Problem details:
Report, as a number alone, how many lines below contain the string "injection".

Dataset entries
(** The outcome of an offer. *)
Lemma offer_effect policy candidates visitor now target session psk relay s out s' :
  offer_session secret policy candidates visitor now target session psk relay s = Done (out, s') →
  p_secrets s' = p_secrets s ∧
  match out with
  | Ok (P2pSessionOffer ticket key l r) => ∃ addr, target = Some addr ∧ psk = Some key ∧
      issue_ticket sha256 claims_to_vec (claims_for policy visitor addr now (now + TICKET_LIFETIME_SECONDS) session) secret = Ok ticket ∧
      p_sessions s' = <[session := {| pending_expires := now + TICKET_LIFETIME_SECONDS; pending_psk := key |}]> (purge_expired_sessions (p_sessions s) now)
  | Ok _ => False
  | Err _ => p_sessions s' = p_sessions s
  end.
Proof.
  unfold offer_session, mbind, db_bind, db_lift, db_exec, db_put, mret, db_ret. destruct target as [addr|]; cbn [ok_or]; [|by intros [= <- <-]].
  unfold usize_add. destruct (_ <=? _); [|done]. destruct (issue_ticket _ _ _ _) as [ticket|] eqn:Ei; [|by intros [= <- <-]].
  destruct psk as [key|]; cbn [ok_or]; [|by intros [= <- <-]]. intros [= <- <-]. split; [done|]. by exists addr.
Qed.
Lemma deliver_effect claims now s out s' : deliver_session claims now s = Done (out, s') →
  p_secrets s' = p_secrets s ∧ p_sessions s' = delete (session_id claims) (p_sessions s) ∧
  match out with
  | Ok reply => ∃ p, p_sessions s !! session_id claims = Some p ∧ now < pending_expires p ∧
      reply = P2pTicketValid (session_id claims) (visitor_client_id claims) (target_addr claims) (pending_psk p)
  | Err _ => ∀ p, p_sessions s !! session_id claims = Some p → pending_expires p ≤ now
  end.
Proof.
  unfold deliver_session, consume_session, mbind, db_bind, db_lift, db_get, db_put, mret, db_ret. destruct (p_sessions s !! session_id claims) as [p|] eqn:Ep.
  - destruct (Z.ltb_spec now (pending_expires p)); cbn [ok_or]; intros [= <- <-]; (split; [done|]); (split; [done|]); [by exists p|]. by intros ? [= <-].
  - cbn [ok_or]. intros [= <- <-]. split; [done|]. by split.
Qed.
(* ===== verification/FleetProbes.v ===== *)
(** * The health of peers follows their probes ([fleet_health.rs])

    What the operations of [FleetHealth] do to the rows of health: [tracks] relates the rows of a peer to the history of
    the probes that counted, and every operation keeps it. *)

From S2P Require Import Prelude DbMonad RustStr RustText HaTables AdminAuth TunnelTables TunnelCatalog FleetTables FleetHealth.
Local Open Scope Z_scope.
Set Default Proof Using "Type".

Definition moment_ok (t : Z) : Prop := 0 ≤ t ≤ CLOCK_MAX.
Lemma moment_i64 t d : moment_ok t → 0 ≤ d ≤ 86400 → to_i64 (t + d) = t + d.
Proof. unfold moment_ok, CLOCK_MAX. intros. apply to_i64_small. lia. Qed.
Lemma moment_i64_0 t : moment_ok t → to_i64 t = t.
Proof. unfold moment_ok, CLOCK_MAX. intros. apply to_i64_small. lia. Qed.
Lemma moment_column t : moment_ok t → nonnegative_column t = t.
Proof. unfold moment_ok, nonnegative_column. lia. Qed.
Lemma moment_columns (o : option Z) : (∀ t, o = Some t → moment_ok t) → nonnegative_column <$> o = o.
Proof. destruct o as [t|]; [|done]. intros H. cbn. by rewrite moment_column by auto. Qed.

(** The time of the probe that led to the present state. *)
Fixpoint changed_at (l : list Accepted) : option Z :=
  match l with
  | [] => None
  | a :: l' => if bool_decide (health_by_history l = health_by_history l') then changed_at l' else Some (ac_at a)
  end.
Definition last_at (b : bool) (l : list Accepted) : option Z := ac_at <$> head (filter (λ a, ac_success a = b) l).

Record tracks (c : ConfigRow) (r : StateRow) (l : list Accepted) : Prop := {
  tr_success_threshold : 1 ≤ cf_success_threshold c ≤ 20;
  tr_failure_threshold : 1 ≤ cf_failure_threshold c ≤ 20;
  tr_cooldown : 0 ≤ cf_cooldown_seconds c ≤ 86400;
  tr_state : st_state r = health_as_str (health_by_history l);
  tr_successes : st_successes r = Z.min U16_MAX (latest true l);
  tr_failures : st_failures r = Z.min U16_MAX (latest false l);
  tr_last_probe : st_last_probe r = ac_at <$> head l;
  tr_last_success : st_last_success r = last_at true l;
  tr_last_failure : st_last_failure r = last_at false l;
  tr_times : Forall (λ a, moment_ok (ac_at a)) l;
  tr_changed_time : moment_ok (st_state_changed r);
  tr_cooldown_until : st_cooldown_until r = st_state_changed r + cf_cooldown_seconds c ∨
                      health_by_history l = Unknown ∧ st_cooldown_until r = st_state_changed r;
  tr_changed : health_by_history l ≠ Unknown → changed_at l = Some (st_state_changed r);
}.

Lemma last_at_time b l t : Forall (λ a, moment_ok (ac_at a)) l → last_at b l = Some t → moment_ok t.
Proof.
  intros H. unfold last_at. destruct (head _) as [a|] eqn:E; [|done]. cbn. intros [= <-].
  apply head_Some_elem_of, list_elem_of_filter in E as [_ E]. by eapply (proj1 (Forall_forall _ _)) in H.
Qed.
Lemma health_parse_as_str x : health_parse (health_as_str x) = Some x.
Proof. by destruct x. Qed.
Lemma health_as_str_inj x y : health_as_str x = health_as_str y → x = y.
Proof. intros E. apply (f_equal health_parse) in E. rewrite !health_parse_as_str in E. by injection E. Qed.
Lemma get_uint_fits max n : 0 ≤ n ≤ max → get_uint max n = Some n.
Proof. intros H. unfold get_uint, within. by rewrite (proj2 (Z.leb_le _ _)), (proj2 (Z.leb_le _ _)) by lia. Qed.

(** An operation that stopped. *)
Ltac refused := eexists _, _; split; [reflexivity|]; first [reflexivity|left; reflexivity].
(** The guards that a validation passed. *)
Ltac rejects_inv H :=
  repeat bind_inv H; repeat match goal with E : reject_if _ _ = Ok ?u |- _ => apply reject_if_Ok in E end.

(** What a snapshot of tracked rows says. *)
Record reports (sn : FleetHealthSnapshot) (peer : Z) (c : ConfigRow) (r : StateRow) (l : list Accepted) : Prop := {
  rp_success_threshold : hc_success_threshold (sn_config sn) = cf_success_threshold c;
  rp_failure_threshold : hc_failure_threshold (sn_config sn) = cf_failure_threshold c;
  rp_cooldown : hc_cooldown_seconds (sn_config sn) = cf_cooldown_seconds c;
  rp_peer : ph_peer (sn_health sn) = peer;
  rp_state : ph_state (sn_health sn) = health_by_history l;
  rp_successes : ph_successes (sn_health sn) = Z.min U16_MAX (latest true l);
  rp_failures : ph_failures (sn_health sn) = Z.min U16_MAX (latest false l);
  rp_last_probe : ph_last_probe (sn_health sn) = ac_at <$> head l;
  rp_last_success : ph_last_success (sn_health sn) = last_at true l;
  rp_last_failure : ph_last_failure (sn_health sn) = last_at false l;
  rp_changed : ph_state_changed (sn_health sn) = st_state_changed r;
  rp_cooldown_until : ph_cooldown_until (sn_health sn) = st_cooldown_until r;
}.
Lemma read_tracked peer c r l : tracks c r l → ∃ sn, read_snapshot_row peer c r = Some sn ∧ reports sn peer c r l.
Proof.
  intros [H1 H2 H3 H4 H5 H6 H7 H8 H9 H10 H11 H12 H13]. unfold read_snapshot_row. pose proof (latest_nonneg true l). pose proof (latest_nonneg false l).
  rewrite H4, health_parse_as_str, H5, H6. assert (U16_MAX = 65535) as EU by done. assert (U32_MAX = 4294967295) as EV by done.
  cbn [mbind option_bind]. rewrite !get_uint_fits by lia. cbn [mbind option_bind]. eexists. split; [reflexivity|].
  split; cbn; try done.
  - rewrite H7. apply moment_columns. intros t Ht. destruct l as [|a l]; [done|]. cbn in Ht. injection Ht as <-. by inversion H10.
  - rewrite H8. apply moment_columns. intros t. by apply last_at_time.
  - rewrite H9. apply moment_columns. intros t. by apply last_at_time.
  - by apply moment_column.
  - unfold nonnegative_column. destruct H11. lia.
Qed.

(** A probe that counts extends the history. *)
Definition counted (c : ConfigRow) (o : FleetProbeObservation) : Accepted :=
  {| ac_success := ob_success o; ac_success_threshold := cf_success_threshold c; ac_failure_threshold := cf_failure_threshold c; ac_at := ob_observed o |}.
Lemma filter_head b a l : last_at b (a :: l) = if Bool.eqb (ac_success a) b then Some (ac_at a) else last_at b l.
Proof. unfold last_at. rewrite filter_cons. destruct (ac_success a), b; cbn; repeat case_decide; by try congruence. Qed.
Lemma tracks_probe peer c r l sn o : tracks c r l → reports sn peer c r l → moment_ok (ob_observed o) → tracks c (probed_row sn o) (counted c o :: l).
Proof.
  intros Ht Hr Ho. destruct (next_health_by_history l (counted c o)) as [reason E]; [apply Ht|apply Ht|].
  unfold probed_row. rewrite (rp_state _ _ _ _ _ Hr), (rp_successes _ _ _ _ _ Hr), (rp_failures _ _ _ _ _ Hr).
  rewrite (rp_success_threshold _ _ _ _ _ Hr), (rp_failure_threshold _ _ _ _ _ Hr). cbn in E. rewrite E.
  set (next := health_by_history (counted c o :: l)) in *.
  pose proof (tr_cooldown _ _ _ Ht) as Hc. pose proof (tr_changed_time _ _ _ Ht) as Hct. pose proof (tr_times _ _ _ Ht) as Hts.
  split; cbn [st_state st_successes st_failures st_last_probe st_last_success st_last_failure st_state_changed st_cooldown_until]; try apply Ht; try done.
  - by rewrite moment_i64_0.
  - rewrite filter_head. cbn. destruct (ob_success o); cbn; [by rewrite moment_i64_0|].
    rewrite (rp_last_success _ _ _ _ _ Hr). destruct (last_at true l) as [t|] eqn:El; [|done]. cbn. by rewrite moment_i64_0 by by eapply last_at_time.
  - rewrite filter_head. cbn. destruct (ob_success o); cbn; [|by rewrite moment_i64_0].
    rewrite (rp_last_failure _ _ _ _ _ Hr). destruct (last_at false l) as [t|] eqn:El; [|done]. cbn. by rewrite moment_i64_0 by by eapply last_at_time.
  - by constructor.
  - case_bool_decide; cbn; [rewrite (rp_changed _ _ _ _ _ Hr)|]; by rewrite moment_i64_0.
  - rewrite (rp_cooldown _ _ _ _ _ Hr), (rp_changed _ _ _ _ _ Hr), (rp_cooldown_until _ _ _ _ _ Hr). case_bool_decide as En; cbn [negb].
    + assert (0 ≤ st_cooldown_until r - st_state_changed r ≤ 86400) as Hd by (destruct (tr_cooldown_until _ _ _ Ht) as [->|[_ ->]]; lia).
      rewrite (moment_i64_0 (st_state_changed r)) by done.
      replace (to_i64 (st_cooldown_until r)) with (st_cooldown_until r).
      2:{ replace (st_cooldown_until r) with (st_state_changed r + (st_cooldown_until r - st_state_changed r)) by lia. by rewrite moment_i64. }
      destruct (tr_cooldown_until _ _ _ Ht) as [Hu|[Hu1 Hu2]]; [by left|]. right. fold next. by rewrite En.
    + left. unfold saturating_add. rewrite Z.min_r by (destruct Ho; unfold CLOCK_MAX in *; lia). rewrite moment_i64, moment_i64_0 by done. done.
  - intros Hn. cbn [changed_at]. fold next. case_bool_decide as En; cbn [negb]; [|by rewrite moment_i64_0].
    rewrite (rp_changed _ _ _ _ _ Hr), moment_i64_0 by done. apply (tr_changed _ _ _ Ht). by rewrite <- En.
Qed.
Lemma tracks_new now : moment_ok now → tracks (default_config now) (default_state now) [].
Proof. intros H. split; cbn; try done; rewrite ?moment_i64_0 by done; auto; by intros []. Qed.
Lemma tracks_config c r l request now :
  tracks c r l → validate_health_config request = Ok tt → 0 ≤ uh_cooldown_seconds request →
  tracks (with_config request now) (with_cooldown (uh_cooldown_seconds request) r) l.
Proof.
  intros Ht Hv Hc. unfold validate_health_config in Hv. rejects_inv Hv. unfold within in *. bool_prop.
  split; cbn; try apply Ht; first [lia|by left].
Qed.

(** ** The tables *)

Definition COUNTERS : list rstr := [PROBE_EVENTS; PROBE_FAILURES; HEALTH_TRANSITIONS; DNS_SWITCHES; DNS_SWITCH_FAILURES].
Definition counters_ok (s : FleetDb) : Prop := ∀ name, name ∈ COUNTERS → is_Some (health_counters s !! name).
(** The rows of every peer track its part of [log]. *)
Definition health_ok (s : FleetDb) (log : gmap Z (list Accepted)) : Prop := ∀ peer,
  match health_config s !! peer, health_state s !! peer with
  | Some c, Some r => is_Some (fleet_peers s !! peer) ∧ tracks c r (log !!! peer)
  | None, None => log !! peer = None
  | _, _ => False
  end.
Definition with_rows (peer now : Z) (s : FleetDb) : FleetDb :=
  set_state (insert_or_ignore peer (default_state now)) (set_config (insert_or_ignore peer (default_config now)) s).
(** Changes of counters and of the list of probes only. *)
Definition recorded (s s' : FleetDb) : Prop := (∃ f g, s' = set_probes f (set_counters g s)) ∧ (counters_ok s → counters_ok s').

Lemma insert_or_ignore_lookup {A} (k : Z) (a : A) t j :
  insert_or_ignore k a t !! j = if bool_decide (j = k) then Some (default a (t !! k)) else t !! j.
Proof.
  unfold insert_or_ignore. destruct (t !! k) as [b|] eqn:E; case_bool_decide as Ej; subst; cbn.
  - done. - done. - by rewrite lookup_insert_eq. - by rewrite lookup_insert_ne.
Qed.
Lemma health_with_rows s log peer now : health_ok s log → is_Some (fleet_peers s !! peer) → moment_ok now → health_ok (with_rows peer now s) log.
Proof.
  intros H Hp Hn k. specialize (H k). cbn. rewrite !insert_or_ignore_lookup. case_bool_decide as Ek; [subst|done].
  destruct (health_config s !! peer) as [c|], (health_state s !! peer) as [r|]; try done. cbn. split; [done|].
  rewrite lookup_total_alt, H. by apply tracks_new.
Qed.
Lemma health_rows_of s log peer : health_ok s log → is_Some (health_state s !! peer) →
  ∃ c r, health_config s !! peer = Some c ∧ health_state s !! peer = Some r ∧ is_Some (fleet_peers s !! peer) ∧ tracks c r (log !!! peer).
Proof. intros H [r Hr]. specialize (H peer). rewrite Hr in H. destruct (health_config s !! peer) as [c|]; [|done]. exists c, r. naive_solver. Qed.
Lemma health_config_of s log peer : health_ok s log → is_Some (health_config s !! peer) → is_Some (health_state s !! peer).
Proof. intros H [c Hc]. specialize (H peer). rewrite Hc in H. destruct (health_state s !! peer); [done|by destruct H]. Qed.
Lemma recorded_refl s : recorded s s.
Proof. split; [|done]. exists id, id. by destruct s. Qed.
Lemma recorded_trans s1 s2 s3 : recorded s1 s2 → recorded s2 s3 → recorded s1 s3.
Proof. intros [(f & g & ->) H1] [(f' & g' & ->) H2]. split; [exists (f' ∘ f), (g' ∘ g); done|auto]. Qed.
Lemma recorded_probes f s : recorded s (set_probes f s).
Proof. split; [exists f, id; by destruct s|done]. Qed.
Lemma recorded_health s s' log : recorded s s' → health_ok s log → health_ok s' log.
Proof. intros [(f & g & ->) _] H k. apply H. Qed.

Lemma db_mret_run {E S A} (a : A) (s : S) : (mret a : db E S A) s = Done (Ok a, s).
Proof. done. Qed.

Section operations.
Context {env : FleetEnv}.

Task result:
2